== Exercise aim ==
The lines to reproduce from the material below are those from the one containing "(if id =? INT_MAX then undef IntOverflow" through the one containing "listen socket create", both included; write them out exactly and add nothing.

== Data for this exercise ==
⁂

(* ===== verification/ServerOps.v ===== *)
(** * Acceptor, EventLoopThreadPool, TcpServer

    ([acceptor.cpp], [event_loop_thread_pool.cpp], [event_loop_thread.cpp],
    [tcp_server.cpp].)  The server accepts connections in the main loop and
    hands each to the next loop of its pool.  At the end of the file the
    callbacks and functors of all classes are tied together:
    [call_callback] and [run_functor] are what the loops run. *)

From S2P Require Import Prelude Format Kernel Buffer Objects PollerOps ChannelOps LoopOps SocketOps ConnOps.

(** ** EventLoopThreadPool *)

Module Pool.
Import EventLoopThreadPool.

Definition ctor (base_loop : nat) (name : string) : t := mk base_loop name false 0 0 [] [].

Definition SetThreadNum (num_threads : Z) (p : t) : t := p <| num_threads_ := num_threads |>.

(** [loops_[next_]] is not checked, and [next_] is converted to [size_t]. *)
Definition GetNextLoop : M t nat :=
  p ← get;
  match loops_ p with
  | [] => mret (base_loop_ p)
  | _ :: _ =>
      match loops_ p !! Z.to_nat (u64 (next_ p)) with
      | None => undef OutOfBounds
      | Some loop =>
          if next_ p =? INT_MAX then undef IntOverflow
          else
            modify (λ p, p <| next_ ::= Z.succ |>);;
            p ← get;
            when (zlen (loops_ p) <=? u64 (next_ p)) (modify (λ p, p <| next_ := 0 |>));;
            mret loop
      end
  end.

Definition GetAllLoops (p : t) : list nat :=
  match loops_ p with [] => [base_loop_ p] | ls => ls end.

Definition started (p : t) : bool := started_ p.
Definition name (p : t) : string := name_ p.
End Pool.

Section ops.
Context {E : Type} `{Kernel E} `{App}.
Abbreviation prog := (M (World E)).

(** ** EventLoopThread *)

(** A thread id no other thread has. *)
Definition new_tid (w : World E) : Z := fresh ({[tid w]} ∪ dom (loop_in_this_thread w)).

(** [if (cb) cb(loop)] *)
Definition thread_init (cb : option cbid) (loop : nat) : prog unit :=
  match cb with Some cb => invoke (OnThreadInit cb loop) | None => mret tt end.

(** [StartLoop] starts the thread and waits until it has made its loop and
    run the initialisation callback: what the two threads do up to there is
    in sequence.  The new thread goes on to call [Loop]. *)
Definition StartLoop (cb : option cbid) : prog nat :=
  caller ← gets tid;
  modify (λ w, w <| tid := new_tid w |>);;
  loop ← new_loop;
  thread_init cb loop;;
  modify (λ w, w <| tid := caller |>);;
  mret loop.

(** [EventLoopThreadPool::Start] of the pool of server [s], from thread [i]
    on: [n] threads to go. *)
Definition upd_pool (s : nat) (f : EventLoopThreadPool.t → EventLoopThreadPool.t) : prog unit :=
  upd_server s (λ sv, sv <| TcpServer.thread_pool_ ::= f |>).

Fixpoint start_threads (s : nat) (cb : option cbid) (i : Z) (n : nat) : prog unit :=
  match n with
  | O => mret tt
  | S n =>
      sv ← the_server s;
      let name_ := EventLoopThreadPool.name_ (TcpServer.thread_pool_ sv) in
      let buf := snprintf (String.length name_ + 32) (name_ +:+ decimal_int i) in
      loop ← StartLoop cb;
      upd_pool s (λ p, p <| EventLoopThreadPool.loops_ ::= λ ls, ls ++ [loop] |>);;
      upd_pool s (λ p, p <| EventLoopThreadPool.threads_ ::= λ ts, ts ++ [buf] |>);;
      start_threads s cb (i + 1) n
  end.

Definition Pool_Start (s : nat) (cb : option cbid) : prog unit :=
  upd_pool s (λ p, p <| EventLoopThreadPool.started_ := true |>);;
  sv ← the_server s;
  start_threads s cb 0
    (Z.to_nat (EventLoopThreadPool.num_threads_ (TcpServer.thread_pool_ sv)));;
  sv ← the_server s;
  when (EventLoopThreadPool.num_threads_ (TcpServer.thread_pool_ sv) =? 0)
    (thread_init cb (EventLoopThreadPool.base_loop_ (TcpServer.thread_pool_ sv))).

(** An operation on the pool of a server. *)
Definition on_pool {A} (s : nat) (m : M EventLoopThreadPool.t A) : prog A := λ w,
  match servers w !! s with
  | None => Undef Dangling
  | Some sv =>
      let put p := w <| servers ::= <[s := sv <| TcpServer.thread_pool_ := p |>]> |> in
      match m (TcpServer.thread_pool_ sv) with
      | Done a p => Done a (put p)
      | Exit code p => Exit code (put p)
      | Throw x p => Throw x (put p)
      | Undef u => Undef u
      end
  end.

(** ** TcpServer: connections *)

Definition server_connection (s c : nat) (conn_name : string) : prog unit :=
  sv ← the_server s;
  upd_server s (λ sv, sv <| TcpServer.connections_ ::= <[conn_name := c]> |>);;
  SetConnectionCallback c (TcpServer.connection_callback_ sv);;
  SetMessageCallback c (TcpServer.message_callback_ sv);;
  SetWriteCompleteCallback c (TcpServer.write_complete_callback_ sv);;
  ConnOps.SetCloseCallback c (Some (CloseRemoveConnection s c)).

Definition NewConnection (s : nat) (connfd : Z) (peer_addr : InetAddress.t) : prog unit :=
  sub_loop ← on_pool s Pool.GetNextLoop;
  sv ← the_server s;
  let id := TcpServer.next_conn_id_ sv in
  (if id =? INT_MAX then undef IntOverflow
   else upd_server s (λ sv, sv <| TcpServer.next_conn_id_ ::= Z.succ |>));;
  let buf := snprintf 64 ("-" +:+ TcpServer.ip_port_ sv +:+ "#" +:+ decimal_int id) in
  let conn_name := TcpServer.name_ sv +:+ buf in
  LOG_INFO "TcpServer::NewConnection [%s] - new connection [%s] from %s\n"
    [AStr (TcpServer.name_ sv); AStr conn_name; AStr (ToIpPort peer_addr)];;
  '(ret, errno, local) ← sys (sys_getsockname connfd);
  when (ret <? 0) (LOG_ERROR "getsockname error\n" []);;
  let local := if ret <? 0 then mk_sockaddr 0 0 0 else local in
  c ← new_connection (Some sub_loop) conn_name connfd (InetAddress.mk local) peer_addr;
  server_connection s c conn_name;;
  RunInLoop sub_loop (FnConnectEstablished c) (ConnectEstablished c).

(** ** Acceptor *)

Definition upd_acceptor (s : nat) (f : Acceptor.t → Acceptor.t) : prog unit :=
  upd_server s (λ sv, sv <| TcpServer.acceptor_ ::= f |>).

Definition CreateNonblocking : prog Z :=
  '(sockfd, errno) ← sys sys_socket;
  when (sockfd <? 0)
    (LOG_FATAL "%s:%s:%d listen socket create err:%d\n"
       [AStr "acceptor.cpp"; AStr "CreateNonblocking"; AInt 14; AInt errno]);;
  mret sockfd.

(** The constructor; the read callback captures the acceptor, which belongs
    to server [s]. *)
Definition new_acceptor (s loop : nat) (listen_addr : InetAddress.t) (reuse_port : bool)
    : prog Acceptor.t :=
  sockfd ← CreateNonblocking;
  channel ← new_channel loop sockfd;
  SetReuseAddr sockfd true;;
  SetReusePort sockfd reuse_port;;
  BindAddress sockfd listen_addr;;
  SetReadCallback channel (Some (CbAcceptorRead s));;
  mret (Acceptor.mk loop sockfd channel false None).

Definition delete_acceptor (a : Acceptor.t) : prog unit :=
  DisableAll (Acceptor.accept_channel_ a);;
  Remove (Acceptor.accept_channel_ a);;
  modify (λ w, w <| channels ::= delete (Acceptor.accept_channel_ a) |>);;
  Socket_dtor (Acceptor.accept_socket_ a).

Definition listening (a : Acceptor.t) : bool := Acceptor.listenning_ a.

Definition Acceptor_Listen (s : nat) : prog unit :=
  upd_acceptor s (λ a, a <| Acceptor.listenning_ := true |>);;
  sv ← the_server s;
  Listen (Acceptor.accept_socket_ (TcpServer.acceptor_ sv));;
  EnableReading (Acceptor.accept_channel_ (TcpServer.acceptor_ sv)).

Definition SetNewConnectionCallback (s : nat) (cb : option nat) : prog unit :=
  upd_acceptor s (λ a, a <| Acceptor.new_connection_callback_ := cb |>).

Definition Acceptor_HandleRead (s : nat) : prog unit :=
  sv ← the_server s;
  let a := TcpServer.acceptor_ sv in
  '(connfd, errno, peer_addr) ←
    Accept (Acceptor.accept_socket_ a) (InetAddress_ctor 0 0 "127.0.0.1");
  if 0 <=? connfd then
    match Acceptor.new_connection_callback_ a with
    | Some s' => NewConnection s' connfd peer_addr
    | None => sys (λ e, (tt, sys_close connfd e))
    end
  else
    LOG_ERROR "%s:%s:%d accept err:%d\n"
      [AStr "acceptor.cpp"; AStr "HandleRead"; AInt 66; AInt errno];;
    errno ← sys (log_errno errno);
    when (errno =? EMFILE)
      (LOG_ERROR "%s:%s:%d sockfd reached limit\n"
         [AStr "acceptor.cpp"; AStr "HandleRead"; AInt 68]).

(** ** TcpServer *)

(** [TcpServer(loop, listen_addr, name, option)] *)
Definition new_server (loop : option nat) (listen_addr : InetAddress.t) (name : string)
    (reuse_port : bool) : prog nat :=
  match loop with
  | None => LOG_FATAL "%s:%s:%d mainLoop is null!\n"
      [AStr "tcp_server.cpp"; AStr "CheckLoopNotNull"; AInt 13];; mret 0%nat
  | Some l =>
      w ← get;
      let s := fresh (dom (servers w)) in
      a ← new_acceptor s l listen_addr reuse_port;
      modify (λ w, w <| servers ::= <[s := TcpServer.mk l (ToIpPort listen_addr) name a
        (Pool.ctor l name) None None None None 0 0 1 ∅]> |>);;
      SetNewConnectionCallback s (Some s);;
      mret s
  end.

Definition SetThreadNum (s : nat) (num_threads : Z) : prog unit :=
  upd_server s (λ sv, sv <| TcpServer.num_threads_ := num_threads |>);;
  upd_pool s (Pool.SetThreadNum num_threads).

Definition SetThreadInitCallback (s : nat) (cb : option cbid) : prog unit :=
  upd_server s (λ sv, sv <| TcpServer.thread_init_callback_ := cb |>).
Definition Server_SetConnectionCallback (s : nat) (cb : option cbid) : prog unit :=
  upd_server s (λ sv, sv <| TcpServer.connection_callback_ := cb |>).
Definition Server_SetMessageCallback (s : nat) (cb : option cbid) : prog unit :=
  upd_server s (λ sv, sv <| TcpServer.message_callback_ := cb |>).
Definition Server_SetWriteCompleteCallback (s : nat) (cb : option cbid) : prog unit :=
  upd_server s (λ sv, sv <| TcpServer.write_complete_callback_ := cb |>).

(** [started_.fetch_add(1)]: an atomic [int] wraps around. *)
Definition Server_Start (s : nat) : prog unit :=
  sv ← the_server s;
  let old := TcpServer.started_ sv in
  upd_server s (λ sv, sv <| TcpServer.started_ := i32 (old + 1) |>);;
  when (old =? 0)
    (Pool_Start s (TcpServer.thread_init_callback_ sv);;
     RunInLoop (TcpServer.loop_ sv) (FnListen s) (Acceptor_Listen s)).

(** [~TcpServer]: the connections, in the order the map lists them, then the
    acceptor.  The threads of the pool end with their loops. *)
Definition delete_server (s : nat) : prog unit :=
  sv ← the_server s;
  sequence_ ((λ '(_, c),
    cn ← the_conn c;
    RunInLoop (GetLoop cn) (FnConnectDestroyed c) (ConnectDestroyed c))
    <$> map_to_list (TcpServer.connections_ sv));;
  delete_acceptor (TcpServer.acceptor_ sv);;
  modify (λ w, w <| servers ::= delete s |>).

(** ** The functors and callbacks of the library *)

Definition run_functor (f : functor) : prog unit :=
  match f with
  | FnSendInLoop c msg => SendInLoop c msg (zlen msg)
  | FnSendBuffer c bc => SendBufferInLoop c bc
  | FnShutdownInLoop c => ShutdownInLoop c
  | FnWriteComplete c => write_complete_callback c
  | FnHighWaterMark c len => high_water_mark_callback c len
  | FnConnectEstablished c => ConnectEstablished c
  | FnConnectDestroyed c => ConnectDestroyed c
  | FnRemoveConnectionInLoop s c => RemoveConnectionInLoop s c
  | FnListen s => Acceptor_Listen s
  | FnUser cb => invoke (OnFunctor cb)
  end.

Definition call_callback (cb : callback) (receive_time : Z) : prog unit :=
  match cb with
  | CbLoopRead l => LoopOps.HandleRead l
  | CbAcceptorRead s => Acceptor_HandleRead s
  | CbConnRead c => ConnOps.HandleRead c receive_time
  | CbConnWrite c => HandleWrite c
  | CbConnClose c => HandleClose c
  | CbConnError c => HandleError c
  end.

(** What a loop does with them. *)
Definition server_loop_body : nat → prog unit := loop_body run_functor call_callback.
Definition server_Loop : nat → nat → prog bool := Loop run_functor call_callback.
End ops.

⁂

== Final answer ==
  (if id =? INT_MAX then undef IntOverflow
   else upd_server s (λ sv, sv <| TcpServer.next_conn_id_ ::= Z.succ |>));;
  let buf := snprintf 64 ("-" +:+ TcpServer.ip_port_ sv +:+ "#" +:+ decimal_int id) in
  let conn_name := TcpServer.name_ sv +:+ buf in
  LOG_INFO "TcpServer::NewConnection [%s] - new connection [%s] from %s\n"
    [AStr (TcpServer.name_ sv); AStr conn_name; AStr (ToIpPort peer_addr)];;
  '(ret, errno, local) ← sys (sys_getsockname connfd);
  when (ret <? 0) (LOG_ERROR "getsockname error\n" []);;
  let local := if ret <? 0 then mk_sockaddr 0 0 0 else local in
  c ← new_connection (Some sub_loop) conn_name connfd (InetAddress.mk local) peer_addr;
  server_connection s c conn_name;;
  RunInLoop sub_loop (FnConnectEstablished c) (ConnectEstablished c).

(** ** Acceptor *)

Definition upd_acceptor (s : nat) (f : Acceptor.t → Acceptor.t) : prog unit :=
  upd_server s (λ sv, sv <| TcpServer.acceptor_ ::= f |>).

Definition CreateNonblocking : prog Z :=
  '(sockfd, errno) ← sys sys_socket;
  when (sockfd <? 0)
    (LOG_FATAL "%s:%s:%d listen socket create err:%d\n"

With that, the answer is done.